[WHAT THE TASK ASKS]
Up to and including the line that contains "Lemma differ_weaken lo", reproduce every line exactly, beginning with the first line below.

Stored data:
┏━━

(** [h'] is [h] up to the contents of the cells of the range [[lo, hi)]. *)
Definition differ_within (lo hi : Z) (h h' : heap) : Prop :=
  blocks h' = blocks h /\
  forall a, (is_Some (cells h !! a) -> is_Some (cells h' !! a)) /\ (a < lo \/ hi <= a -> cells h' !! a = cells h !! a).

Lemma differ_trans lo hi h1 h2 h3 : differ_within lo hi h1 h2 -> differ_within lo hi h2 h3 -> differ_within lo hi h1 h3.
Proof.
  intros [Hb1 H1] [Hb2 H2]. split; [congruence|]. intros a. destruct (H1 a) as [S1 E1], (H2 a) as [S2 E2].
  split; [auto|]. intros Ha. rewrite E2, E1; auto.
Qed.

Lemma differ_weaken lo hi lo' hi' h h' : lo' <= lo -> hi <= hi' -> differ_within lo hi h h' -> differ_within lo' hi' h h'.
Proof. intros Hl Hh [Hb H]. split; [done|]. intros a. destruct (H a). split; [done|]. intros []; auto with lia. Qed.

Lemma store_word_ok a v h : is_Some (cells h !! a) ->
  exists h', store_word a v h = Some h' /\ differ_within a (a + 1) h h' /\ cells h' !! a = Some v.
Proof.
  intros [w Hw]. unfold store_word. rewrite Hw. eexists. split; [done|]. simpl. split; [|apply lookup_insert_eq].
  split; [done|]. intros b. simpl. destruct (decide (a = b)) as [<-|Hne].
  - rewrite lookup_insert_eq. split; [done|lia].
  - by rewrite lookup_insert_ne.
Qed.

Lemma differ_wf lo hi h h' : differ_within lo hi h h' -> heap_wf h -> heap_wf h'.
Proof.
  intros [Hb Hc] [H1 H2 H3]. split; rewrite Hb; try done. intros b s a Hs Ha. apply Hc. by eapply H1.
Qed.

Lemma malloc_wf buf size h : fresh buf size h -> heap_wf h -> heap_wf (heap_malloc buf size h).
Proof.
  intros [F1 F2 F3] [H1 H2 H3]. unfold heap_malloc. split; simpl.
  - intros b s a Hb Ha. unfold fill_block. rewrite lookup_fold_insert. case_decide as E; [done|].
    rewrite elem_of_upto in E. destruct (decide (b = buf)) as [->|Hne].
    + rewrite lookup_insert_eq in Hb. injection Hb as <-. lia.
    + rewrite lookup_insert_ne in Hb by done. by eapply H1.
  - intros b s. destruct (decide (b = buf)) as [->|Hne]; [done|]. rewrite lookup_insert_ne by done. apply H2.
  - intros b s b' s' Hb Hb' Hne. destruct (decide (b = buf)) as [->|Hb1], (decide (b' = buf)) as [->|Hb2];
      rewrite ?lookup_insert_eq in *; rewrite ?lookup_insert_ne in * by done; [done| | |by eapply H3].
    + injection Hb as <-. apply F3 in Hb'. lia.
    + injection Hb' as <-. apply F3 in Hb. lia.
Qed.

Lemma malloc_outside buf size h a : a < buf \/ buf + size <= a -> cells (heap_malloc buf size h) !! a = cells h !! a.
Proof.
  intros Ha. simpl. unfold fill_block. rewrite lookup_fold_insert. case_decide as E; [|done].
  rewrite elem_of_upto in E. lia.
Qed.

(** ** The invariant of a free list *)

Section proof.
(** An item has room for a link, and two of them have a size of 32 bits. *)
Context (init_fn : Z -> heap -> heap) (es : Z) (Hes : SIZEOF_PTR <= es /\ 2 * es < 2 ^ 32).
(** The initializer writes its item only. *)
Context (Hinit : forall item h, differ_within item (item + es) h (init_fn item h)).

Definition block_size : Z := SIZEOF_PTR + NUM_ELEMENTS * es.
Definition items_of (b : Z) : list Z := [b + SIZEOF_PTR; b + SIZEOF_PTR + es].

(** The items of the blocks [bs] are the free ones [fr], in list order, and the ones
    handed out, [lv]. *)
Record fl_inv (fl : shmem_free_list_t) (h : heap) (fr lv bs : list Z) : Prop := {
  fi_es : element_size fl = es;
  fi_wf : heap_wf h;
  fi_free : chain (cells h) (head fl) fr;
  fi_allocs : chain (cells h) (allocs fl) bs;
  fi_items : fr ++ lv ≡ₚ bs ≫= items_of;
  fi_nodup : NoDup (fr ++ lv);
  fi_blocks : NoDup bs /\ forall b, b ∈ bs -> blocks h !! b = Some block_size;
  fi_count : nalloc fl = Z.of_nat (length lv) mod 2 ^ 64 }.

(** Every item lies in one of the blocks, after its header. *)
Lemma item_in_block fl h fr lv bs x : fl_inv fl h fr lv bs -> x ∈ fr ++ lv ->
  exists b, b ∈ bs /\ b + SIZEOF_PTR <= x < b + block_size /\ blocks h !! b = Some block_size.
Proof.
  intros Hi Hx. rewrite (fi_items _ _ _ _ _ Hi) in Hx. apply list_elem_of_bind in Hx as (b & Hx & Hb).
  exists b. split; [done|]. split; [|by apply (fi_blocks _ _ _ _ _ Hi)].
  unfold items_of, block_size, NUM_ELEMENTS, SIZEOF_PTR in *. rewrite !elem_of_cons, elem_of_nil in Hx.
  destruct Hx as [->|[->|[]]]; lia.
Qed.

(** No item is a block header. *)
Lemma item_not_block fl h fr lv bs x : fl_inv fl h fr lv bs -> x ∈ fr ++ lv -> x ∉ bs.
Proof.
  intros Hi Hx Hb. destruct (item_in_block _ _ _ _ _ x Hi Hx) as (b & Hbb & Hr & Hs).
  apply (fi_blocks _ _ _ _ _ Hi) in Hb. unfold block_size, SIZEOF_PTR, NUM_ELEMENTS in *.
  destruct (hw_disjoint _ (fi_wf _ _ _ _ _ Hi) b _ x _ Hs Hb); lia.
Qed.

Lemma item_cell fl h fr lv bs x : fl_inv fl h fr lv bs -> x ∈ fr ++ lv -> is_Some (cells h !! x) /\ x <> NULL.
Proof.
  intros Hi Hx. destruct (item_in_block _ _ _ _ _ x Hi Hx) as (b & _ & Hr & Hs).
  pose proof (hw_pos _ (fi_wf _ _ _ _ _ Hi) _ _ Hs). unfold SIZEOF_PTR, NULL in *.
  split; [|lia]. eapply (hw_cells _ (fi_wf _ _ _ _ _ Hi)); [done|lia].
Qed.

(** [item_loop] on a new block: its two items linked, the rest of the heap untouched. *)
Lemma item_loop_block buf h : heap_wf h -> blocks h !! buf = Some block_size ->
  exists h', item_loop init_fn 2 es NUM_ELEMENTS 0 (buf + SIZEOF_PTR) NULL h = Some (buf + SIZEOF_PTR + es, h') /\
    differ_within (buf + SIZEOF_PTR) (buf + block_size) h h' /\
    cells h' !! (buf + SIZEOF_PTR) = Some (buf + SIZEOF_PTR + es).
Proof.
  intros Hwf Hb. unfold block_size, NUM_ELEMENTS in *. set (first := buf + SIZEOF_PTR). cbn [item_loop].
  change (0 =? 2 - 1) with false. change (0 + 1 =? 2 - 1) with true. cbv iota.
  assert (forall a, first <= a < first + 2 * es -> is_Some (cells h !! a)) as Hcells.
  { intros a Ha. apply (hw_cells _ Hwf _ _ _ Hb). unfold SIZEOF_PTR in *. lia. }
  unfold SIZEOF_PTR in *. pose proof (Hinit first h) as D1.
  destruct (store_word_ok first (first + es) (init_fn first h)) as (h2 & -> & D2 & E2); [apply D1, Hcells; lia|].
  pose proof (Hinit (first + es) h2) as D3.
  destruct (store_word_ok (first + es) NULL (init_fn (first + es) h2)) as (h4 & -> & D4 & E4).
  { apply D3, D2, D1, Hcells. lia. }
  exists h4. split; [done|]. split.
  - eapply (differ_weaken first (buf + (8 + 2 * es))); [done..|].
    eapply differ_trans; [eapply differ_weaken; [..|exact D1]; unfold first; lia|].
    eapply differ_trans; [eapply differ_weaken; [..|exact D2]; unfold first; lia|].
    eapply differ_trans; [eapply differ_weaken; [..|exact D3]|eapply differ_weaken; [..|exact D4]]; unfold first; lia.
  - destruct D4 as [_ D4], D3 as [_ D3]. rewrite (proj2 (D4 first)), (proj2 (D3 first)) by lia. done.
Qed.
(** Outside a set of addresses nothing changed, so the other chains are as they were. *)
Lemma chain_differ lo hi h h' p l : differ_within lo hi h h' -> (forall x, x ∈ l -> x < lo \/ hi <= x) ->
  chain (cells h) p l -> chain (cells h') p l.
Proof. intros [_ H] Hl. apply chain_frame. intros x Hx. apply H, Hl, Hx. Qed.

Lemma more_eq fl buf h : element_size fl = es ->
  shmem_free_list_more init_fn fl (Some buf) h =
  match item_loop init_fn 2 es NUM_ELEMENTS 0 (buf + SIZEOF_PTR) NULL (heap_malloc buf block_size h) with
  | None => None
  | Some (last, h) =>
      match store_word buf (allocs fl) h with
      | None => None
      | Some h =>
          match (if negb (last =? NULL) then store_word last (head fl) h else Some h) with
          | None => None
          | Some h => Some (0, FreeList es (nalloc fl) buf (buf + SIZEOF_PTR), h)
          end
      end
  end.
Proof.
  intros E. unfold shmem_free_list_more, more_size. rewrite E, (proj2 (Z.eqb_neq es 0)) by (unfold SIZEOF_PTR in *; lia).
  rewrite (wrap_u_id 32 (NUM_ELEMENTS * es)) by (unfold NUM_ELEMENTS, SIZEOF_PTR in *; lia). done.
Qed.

┗━━

[EXPECTED ANSWER]
(** [h'] is [h] up to the contents of the cells of the range [[lo, hi)]. *)
Definition differ_within (lo hi : Z) (h h' : heap) : Prop :=
  blocks h' = blocks h /\
  forall a, (is_Some (cells h !! a) -> is_Some (cells h' !! a)) /\ (a < lo \/ hi <= a -> cells h' !! a = cells h !! a).

Lemma differ_trans lo hi h1 h2 h3 : differ_within lo hi h1 h2 -> differ_within lo hi h2 h3 -> differ_within lo hi h1 h3.
Proof.
  intros [Hb1 H1] [Hb2 H2]. split; [congruence|]. intros a. destruct (H1 a) as [S1 E1], (H2 a) as [S2 E2].
  split; [auto|]. intros Ha. rewrite E2, E1; auto.
Qed.

Lemma differ_weaken lo hi lo' hi' h h' : lo' <= lo -> hi <= hi' -> differ_within lo hi h h' -> differ_within lo' hi' h h'.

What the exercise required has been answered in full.